Part of the Alberta Machine Intelligence Institute, Marlos C. Machado is a 4th year Ph.D. student in the University of Alberta’s Department of Computing Science, supervised by Amii’s Michael Bowling.

Marlos’ research interests lie broadly in artificial intelligence with a particular focus on machine learning and reinforcement learning. Marlos is also a member of the Reinforcement Learning & Artificial Intelligence research group, led by Amii’s Richard S. Sutton.

In 2013, Amii researchers proposed the Arcade Learning Environment (ALE), a framework that poses the problem of general competency in AI. The ALE allows researchers and hobbyists to evaluate artificial intelligence (AI) agents in a variety of Atari games, encouraging agents to succeed without game-specific information. While this may not seem like a difficult feat, up to now, intelligent agents have excelled at performing a single task at a time, such as checkers, chess and backgammon – all incredible achievements!

The ALE, instead, asks the AI to perform well at many different tasks: repelling aliens, catching fish and racing cars, among others. Around 2011, Amii’s Michael Bowling began advocating in the AI research community for an Atari-based testbed and challenge problem. The community has since recognized the importance of arcade environments, shown by the release of other, similar platforms such as the GVG-AI, the OpenAI Gym & Universe,  as well as the Retro Learning Environment.

Atari 2600 games
1. Atari 2600 games: Space Invaders, Bowling, Fishing Derby and Enduro

The ALE owes some of its success to a Google DeepMind algorithm called Deep Q-Networks (DQN), which recently drew world-wide attention to the learning environment and to reinforcement learning (RL) in general. DQN was the first algorithm to achieve human-level control in the ALE.

In this post, adapted from our paper, “State of the Art Control of Atari Games Using Shallow Reinforcement Learning,” published earlier this year, we examine the principles underlying DQN’s impressive performance by introducing a fixed linear representation that achieves DQN-level performance in the ALE.

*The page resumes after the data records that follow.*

(** Position [i] of the OpenAI results is text [i] with item [index + i] of
    the reply. *)
Lemma openai_results_nth (response : OpenAIResponse) (texts : list string) :
  forall (index i : nat),
    nth_error (openai_results response index texts) i
    = option_map
        (fun t => mkEmbeddingResult t (openai_value response (index + i)))
        (nth_error texts i).
Proof.
  induction texts as [|t rest IH]; intros n [|i]; cbn; try reflexivity.
  - now rewrite Nat.add_0_r.
  - rewrite IH. now rewrite Nat.add_succ_r.
Qed.

(** The [map] callback of the OpenAI batch on a reply that has [data]. *)
Lemma openai_each (response : OpenAIResponse) (data : list OpenAIDatum)
    (texts : list string) :
  r_data response = Some data ->
  forall (index : nat) (w : World),
    map_indexed
      (fun text index =>
         e <- datum_embedding response index ;; ret (mkEmbeddingResult text e))
      index texts w
    = (Normal (openai_results response index texts), w).
Proof.
  intros D. induction texts as [|t rest IH]; intros index w; cbn; [reflexivity|].
  unfold bind at 1. unfold bind at 1. unfold datum_embedding at 1.
  rewrite D. unfold ret at 1. unfold ret at 1. unfold bind at 1.
  rewrite IH. cbn. unfold openai_value. now rewrite D.
Qed.

(** One Gemini callback: it never throws, and its value is that of its own
    request. *)
Lemma embed_one_outcome (client : GeminiClient) (text : string) (w : World) :
  exists w',
    embed_one client text w
    = (Normal (gemini_value (gemini_embedContent (env w) (List.length (calls w)) text)),
       w') /\
    env w' = env w /\
    calls w' = (calls w ++ [CallGeminiEmbedContent text])%list.
Proof.
  unfold embed_one, embedContent, result_values. mstep.
  destruct (gemini_embedContent _ _ _) as [[[values|]]|ex]; mstep;
    eexists; repeat split.
Qed.

Lemma embed_each (client : GeminiClient) (texts : list string) :
  forall (index : nat) (w : World),
    exists w',
      map_indexed (fun text _ => embed_one client text) index texts w
      = (Normal (map embedding (gemini_results (env w) (List.length (calls w)) texts)),
         w') /\
      env w' = env w.
Proof.
  induction texts as [|t rest IH]; intros index w; cbn.
  - exists w. split; reflexivity.
  - destruct (embed_one_outcome client t w) as (w1 & E1 & V1 & C1).
    destruct (IH (S index) w1) as (w2 & E2 & V2).
    unfold bind at 1. rewrite E1. unfold bind at 1. rewrite E2.
    exists w2. split; [|congruence].
    cbn. rewrite V1, C1, length_app. cbn.
    now rewrite Nat.add_1_r.
Qed.

Lemma zip_results_own (e : Env) (texts : list string) :
  forall n,
    zip_results texts (map embedding (gemini_results e n texts))
    = gemini_results e n texts.
Proof.
  induction texts as [|t rest IH]; intros n; cbn; [reflexivity|].
  now rewrite IH.
Qed.

#[local] Arguments generateBatchOpenAIEmbeddings : simpl never.
#[local] Arguments generateBatchGeminiEmbeddings : simpl never.

(** On a reply without [data], the callback throws at the first text. *)
Lemma openai_each_missing (response : OpenAIResponse) (t : string)
    (rest : list string) (index : nat) (w : World) :
  r_data response = None ->
  exists ex,
    map_indexed
      (fun text index =>
         e <- datum_embedding response index ;; ret (mkEmbeddingResult text e))
      index (t :: rest) w
    = (Throw ex, w).
Proof.
  intros D. cbn. unfold bind at 1. unfold bind at 1.
  unfold datum_embedding at 1. rewrite D. eexists. reflexivity.
Qed.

The steps we took while developing this representation illuminate the importance of biases being encoded in neural networks’ architectures, which improved our understanding of deep reinforcement learning methods. Our representation also frees agents from necessarily having to learn representations every time an AI is evaluated in the ALE. Researchers can now use a good fixed representation while exploring other questions, which allows for better evaluation of the impact of their algorithms because the interaction with representation learning solutions can be put aside.

Impact of Deep Q-Networks

In reinforcement learning, agents must estimate how “good” a situation is based on current observations. Traditionally, we humans have had to define in advance how an agent processes the input stream based on the features we think are informative. These features can include anything from the position and velocity of an autonomous vehicle to the pixel values the agent sees in the ALE.

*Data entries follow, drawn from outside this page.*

(** X21.  Layouts of two different regions can come in either order: the
    state and the three stored sizes are the same afterwards (the calls of
    [setState] on the way may differ). *)
Theorem layouts_of_two_regions_commute
  (s : Slider) (r1 r2 : SizeEnum) (w1 h1 w2 h2 : number) :
  r1 <> r2 ->
  let a := _handleMeasure (_handleMeasure s r1 w1 h1) r2 w2 h2 in
  let b := _handleMeasure (_handleMeasure s r2 w2 h2) r1 w1 h1 in
  state a = state b /\
  (forall r, get_store a r = get_store b r) /\
  props a = props b /\ _previousLeft a = _previousLeft b /\
  currentValue a = currentValue b.
Proof.
  intros Hne a b. unfold a, b, _handleMeasure. clear a b.
  destruct s as [p st pl c t th cv rtl eff lc].
  destruct r1, r2; try congruence;
    destruct c as [c|], t as [t|], th as [th|]; simpl;
    repeat first
      [ match goal with
        | H : (?x === ?y) = _ |- context [?x === ?y] => rewrite H; simpl
        end
      | match goal with
        | |- context [?x === ?y] => destruct (x === y) eqn:?; simpl
        end ];
    (split; [reflexivity|]); (split; [intros []; reflexivity|]);
    repeat split.
Qed.

Lemma layouts_of_two_regions_commute_witness :
  let s :=
    run (constructor defaultProps false) [OpMeasure E_trackSize 300 4] in
  let a :=
    _handleMeasure (_handleMeasure s E_containerSize 300 40)
      E_thumbSize 20 20 in
  let b :=
    _handleMeasure (_handleMeasure s E_thumbSize 20 20)
      E_containerSize 300 40 in
  state a = state b /\
  (forall r, get_store a r = get_store b r) /\
  props a = props b /\ _previousLeft a = _previousLeft b /\
  currentValue a = currentValue b.
Proof.
  intros s.
  apply (layouts_of_two_regions_commute s E_containerSize E_thumbSize
           300 40 20 20).
  discriminate.
Defined.


(** ** Degenerate ranges and early gestures *)

Lemma nonfinite_mul_l (x y : number) :
  nonfinite x = true -> nonfinite (x * y) = true.
Proof.
  destruct x; try discriminate; intros _; destruct y; simpl;
    try reflexivity; unfold inf_times; now destruct (q ?= 0)%Q.
Qed.

Lemma nonfinite_add_l (a x : number) :
  nonfinite x = true -> nonfinite (a + x) = true.
Proof. destruct x; try discriminate; intros _; now destruct a. Qed.

Lemma nonfinite_add_r (x a : number) :
  nonfinite x = true -> nonfinite (x + a) = true.
Proof. destruct x; try discriminate; intros _; now destruct a. Qed.

(** A rect whose left edge is not finite contains no point with finite
    coordinates. *)
Lemma containsPoint_nonfinite_edge (rx ry rh : number) (w x y : Q) :
  nonfinite rx = true ->
  containsPoint (mkRect rx ry (Fin w) rh) (Fin x) (Fin y) = false.
Proof.
  intros H. unfold containsPoint. simpl.
  destruct rx; try discriminate; simpl;
    rewrite ?andb_false_r; reflexivity.
Qed.

(** X22.  A slider whose two bounds are equal cannot be grabbed: with
    finite props, sizes and current value and [minimumValue =
    maximumValue], the thumb offset of the current value is [NaN] or an
    infinity, and so is the left edge of the touch rect; no press with
    finite coordinates passes the hit test. *)
Theorem empty_range_is_never_hit
  (s : Slider) (e : GestureResponderEvent)
  (mn mx cw tw tsw v x y : Q) :
  minimumValue (props s) = Fin mn ->
  maximumValue (props s) = Fin mx ->
  width (containerSize (state s)) = Fin cw ->
  width (thumbSize (state s)) = Fin tw ->
  width (thumbTouchSize (props s)) = Fin tsw ->
  currentValue s = Fin v ->
  locationX e = Fin x -> locationY e = Fin y ->
  (mx == mn)%Q ->
  nonfinite (_getThumbLeft s (currentValue s)) = true /\
  _thumbHitTest s e = false /\
  _handleStartShouldSetPanResponder s e = false.
Proof.
  intros Hmn Hmx Hcw Htw Htsw Hv Hx Hy Heq.
  assert (Ht : nonfinite (_getThumbLeft s (currentValue s)) = true).
  { unfold _getThumbLeft, _getRatio. rewrite Hv, Hmn, Hmx.
    assert (Hz : Fin mx - Fin mn = Fin 0) by (apply round64_zero; lra).
    rewrite Hz. apply nonfinite_mul_l.
    destruct (isRTL s);
      [apply nonfinite_mirror|]; apply nonfinite_div_zero. }
  assert (Hhit : _thumbHitTest s e = false).
  { unfold _thumbHitTest, _getThumbTouchRect, _getCurrentValue.
    rewrite Hx, Hy, Htsw.
    apply containsPoint_nonfinite_edge.
    apply nonfinite_add_r, nonfinite_add_l. exact Ht. }
  split; [exact Ht|]. split; [exact Hhit|].
  exact Hhit.
Qed.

Before DQN, pixel values were frequently used to train AI in the ALE. Agents learned crude bits of knowledge like “when a yellow pixel appears on the bottom of the screen, going right is good.”  While useful, knowledge represented in this way cannot encode certain pieces of information such as in-game objects.

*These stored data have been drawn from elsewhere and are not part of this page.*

(** * Terraform provider for Atlassian: Jira handlers

    A shallow embedding of the handlers in
    [internal/provider/data_source_jira_status.go] (status data source,
    project resource, issue screen data source) and
    [internal/provider/data_source_workflow_scheme.go], and the properties
    of their remote-call behaviour and of the state they persist.

    Go values are modelled as follows: [string] is a byte string, [int]
    and [int64] are integers in [Z] (a 64-bit platform), a pointer is an
    [option] whose dereference panics on [None], a slice is a [list]
    whose indexing panics out of range.  A handler is a computation that
    emits the log lines and remote calls it performs, in order, and ends
    with its response or with a run-time panic. *)

From Stdlib Require Import String Ascii ZArith List Lia Bool DecimalString DecimalPos.
From ExtLib Require Import Structures.Monad.
Import ListNotations.
Import MonadNotation.

Local Open Scope string_scope.
Local Open Scope Z_scope.
Local Open Scope list_scope.
Local Open Scope monad_scope.

(** ** Go primitives used by the handlers *)

Module strconv.

(** The two failure kinds of [*strconv.NumError]. *)
Inductive NumError : Type :=
| ErrSyntax
| ErrRange.

Definition IntSize : Z := 64.
Definition maxUint64 : Z := 2 ^ 64 - 1.

Definition isDigit (c : ascii) : bool :=
  ((48 <=? nat_of_ascii c)%nat && (nat_of_ascii c <=? 57)%nat)%bool.

Definition digitVal (c : ascii) : Z := Z.of_nat (nat_of_ascii c) - 48.

(** The digit loop of [ParseUint(s, 10, 64)]: a byte that is no decimal
    digit is a syntax error; an overflow seen before that is a range
    error carrying the largest value. *)
Fixpoint parseDigits (s : string) (n : Z) : Z * option NumError :=
  match s with
  | EmptyString => (n, None)
  | String c rest =>
      if negb (isDigit c) then (0, Some ErrSyntax)
      else if maxUint64 / 10 + 1 <=? n then (maxUint64, Some ErrRange)
      else
        let n1 := n * 10 + digitVal c in
        if maxUint64 <? n1 then (maxUint64, Some ErrRange)
        else parseDigits rest n1
  end.

Definition ParseUint (s : string) : Z * option NumError :=
  match s with
  | EmptyString => (0, Some ErrSyntax)
  | _ => parseDigits s 0
  end.

(** [ParseInt(s, 10, 0)]: an optional sign, then [ParseUint]; the
    magnitude is clamped to the range of [int]. *)
Definition ParseInt (s : string) : Z * option NumError :=
  match s with
  | EmptyString => (0, Some ErrSyntax)
  | String c rest =>
      let neg := Ascii.eqb c "-" in
      let digits := if (Ascii.eqb c "+" || neg)%bool then rest else s in
      match ParseUint digits with
      | (_, Some ErrSyntax) => (0, Some ErrSyntax)
      | (un, _) =>
          let cutoff := 2 ^ (IntSize - 1) in
          if (negb neg && (cutoff <=? un))%bool then (cutoff - 1, Some ErrRange)
          else if (neg && (cutoff <? un))%bool then (- cutoff, Some ErrRange)
          else (if neg then - un else un, None)
      end
  end.

(** [strconv.Atoi]: its fast path for short inputs computes what
    [ParseInt(s, 10, 0)] computes. *)
Definition Atoi (s : string) : Z * option NumError := ParseInt s.

(** [strconv.Itoa], also what [fmt.Sprintf("%d", i)] prints. *)
Definition Itoa (i : Z) : string := NilZero.string_of_int (Z.to_int i).

End strconv.

Module strings.

(** [strings.Split(s, sep)] for a separator of one byte: the pieces
    between the occurrences of [sep], one more than there are
    occurrences. *)
Fixpoint Split (s : string) (sep : ascii) : list string :=
  match s with
  | EmptyString => [EmptyString]
  | String c rest =>
      if Ascii.eqb c sep then EmptyString :: Split rest sep
      else
        match Split rest sep with
        | piece :: pieces => String c piece :: pieces
        | [] => [String c EmptyString]
        end
  end.

End strings.

Module url.

(** [net/url.URL]; the handlers read [Path] only. *)
Record URL : Type := { Path : string }.

End url.

(** ** Values and diagnostics of the plugin framework *)

Module types.

(** [types.String]: null, unknown, or a known string. *)
Inductive String : Type :=
| StringNull
| StringUnknown
| StringValue (s : string).

(** [types.Int64]: null, unknown, or a known 64-bit integer. *)
Inductive Int64 : Type :=
| Int64Null
| Int64Unknown
| Int64Value (i : Z).

(** [ValueString] is the empty string for a null or unknown value. *)
Definition ValueString (v : String) : string :=
  match v with
  | StringValue s => s
  | _ => EmptyString
  end.

(** [ValueInt64] is zero for a null or unknown value. *)
Definition ValueInt64 (v : Int64) : Z :=
  match v with
  | Int64Value i => i
  | _ => 0
  end.

(** The [String()] method of [types.Int64]. *)
Definition Int64_String (v : Int64) : string :=
  match v with
  | Int64Unknown => "<unknown>"
  | Int64Null => "<null>"
  | Int64Value i => strconv.Itoa i
  end.

End types.

Module diag.

Inductive Severity : Type :=
| SeverityError
| SeverityWarning.

(** A diagnostic; [attribute] is the attribute path of an attribute
    diagnostic ([path.Root(name)] is modelled by [name]). *)
Record Diagnostic : Type := {
  severity : Severity;
  attribute : option string;
  summary : string;
  detail : string
}.

Definition Diagnostics : Type := list Diagnostic.

Definition NewErrorDiagnostic (summary detail : string) : Diagnostic :=
  {| severity := SeverityError; attribute := None;
     summary := summary; detail := detail |}.

Definition NewAttributeErrorDiagnostic (path summary detail : string) : Diagnostic :=
  {| severity := SeverityError; attribute := Some path;
     summary := summary; detail := detail |}.

Definition isError (d : Diagnostic) : bool :=
  match severity d with
  | SeverityError => true
  | SeverityWarning => false
  end.

Definition Equal (a b : Diagnostic) : bool :=
  (match severity a, severity b with
   | SeverityError, SeverityError | SeverityWarning, SeverityWarning => true
   | _, _ => false
   end
   && match attribute a, attribute b with
      | Some p, Some q => String.eqb p q
      | None, None => true
      | _, _ => false
      end
   && String.eqb (summary a) (summary b)
   && String.eqb (detail a) (detail b))%bool.

Definition Contains (diags : Diagnostics) (d : Diagnostic) : bool :=
  existsb (Equal d) diags.

Definition HasError (diags : Diagnostics) : bool := existsb isError diags.

(** [Append] adds the diagnostics that are not already present. *)
Fixpoint Append (diags : Diagnostics) (more : list Diagnostic) : Diagnostics :=
  match more with
  | [] => diags
  | d :: rest =>
      if Contains diags d then Append diags rest
      else Append (diags ++ [d]) rest
  end.

Definition AddError (diags : Diagnostics) (summary detail : string) : Diagnostics :=
  Append diags [NewErrorDiagnostic summary detail].

Definition AddAttributeError (diags : Diagnostics) (path summary detail : string)
  : Diagnostics :=
  Append diags [NewAttributeErrorDiagnostic path summary detail].

End diag.

Module tfsdk.

(** The configuration, plan or state of a request: [Get] decodes it
    into the handler's record and reports the diagnostics of the
    decoding. *)
Record Data (M : Type) : Type := { Get : M * diag.Diagnostics }.
Arguments Get {M} _.

(** The response of a lifecycle operation: the diagnostics collected
    and, once [State.Set] has run, the record it stored. *)
Record Response (M : Type) : Type := {
  Diagnostics : diag.Diagnostics;
  State : option M
}.
Arguments Diagnostics {M} _.
Arguments State {M} _.

Definition newResponse {M : Type} : Response M :=
  {| Diagnostics := []; State := None |}.

Definition Diagnostics_Append {M} (resp : Response M) (more : diag.Diagnostics)
  : Response M :=
  {| Diagnostics := diag.Append (Diagnostics resp) more; State := State resp |}.

Definition Diagnostics_AddError {M} (resp : Response M) (summary detail : string)
  : Response M :=
  {| Diagnostics := diag.AddError (Diagnostics resp) summary detail;
     State := State resp |}.

Definition Diagnostics_AddAttributeError {M} (resp : Response M)
  (path summary detail : string) : Response M :=
  {| Diagnostics := diag.AddAttributeError (Diagnostics resp) path summary detail;
     State := State resp |}.

(** [resp.State.Set(ctx, &m)]; storing a record of the schema's own
    type reports no diagnostic. *)
Definition State_Set {M} (resp : Response M) (m : M) : Response M :=
  Diagnostics_Append {| Diagnostics := Diagnostics resp; State := Some m |} [].

End tfsdk.

(** ** Payloads of the remote API client

    The structs of the client library's [models] package, with the
    fields the handlers read or write.  A field of pointer type is an
    [option]. *)

Module models.

(** [ResponseScheme]: [Bytes] is the raw body, as [Bytes.String()]
    returns it. *)
Record ResponseScheme : Type := { Bytes : string }.

Record WorkflowStatusDetailScheme : Type := {
  status_Name : string;
  status_Description : string;
  StatusCategory : string
}.

Record WorkflowSchemeScheme : Type := {
  workflowScheme_Name : string;
  workflowScheme_Description : string
}.

Record ScreenParamsScheme : Type := { IDs : list Z }.

Record ScreenScheme : Type := {
  screen_Name : string;
  screen_Description : string
}.

Record ScreenSearchPageScheme : Type := {
  screens_Values : list (option ScreenScheme)
}.

Record ProjectPayloadScheme : Type := {
  payload_Key : string;
  payload_Name : string;
  payload_Description : string;
  payload_AvatarID : Z;
  payload_FieldConfigurationScheme : Z;
  payload_IssueTypeScheme : Z;
  payload_IssueTypeScreenScheme : Z;
  payload_LeadAccountID : string;
  payload_ProjectTypeKey : string;
  payload_URL : string;
  payload_WorkflowScheme : Z
}.

Record NewProjectCreatedScheme : Type := { created_ID : Z }.

Record ProjectUpdateScheme : Type := {
  update_Key : string;
  update_Name : string;
  update_Description : string;
  update_AvatarID : Z;
  update_ProjectTypeKey : string;
  update_URL : string
}.

Record AvatarURLScheme : Type := { One6X16 : string }.

Record UserScheme : Type := { AccountID : string }.

Record ProjectScheme : Type := {
  ID : string;
  Key : string;
  Name : string;
  Description : string;
  AvatarUrls : option AvatarURLScheme;
  Lead : option UserScheme;
  ProjectTypeKey : string;
  URL : string
}.

Record IssueTypeSchemeScheme : Type := {
  scheme_ID : string;
  scheme_Name : string
}.

(** An association of an issue type scheme with the projects that use
    it; [ProjectIds] is a slice of project ids. *)
Record IssueTypeSchemeProjectsScheme : Type := {
  IssueTypeScheme : option IssueTypeSchemeScheme;
  ProjectIds : list string
}.

Record IssueTypeSchemeProjectPageScheme : Type := {
  Values : list (option IssueTypeSchemeProjectsScheme)
}.

End models.

(** ** The remote API client *)

Module jira.

(** A Go [error], by its message. *)
Definition error : Type := string.

(** What a client method returns: the payload, the response and the
    error, each of which may be nil. *)
Definition Returns (T : Type) : Type :=
  (T * option models.ResponseScheme * option error)%type.

(** The client, as the answers of the remote system to each method
    the handlers use.  No handler calls a method twice. *)
Record Client : Type := {
  Workflow_Status_Gets :
    list string -> list string ->
    Returns (list (option models.WorkflowStatusDetailScheme));
  Workflow_Scheme_Get :
    Z -> bool -> Returns (option models.WorkflowSchemeScheme);
  Screen_Gets :
    models.ScreenParamsScheme -> Z -> Z ->
    Returns (option models.ScreenSearchPageScheme);
  Project_Create :
    models.ProjectPayloadScheme -> Returns (option models.NewProjectCreatedScheme);
  Project_Get :
    string -> list string -> Returns (option models.ProjectScheme);
  Project_Update :
    string -> models.ProjectUpdateScheme -> Returns (option models.ProjectScheme);
  Project_Delete :
    string -> bool -> option models.ResponseScheme * option error;
  Issue_Type_Scheme_Projects :
    list Z -> Z -> Z -> Returns (option models.IssueTypeSchemeProjectPageScheme);
  Issue_Type_Scheme_Assign :
    string -> string -> option models.ResponseScheme * option error
}.

(** A remote call, with its arguments. *)
Inductive Call : Type :=
| CallWorkflowStatusGets (ids expand : list string)
| CallWorkflowSchemeGet (schemeId : Z) (returnDraftIfExists : bool)
| CallScreenGets (options : models.ScreenParamsScheme) (startAt maxResults : Z)
| CallProjectCreate (payload : models.ProjectPayloadScheme)
| CallProjectGet (projectKeyOrID : string) (expand : list string)
| CallProjectUpdate (projectKeyOrID : string) (payload : models.ProjectUpdateScheme)
| CallProjectDelete (projectKeyOrID : string) (flag : bool)
| CallIssueTypeSchemeProjects (projectIDs : list Z) (startAt maxResults : Z)
| CallIssueTypeSchemeAssign (issueTypeSchemeID projectID : string).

Because the goal of the ALE is to avoid extracting information particular to a single game, researchers faced the challenge of determining how an AI can succeed in multiple games without providing it game-specific information. To meet this challenge, the agent should not only learn how to act but also learn useful representations of the world.

DQN was one of the first RL algorithms capable of doing so with deep neural networks.

For our discussion, the important aspect of DQN is that its performance is due to the neural network’s estimation of how “good” each screen is, in other words how likely it is that a particular screen will result in a favourable outcome.

Importantly, the neural network has several convolutional layers with the ability to learn powerful internal representations. The layers are built around simple architectural biases such as position/translation invariance and the size of the filters used. We asked ourselves how much of DQN’s performance results from the internal representations learned and how much from the algorithm’s network architecture. We implemented, in a fixed linear representation, the biases encoded in DQN’s architecture and analyzed the gap between our bias-encoded performance and DQN’s performance.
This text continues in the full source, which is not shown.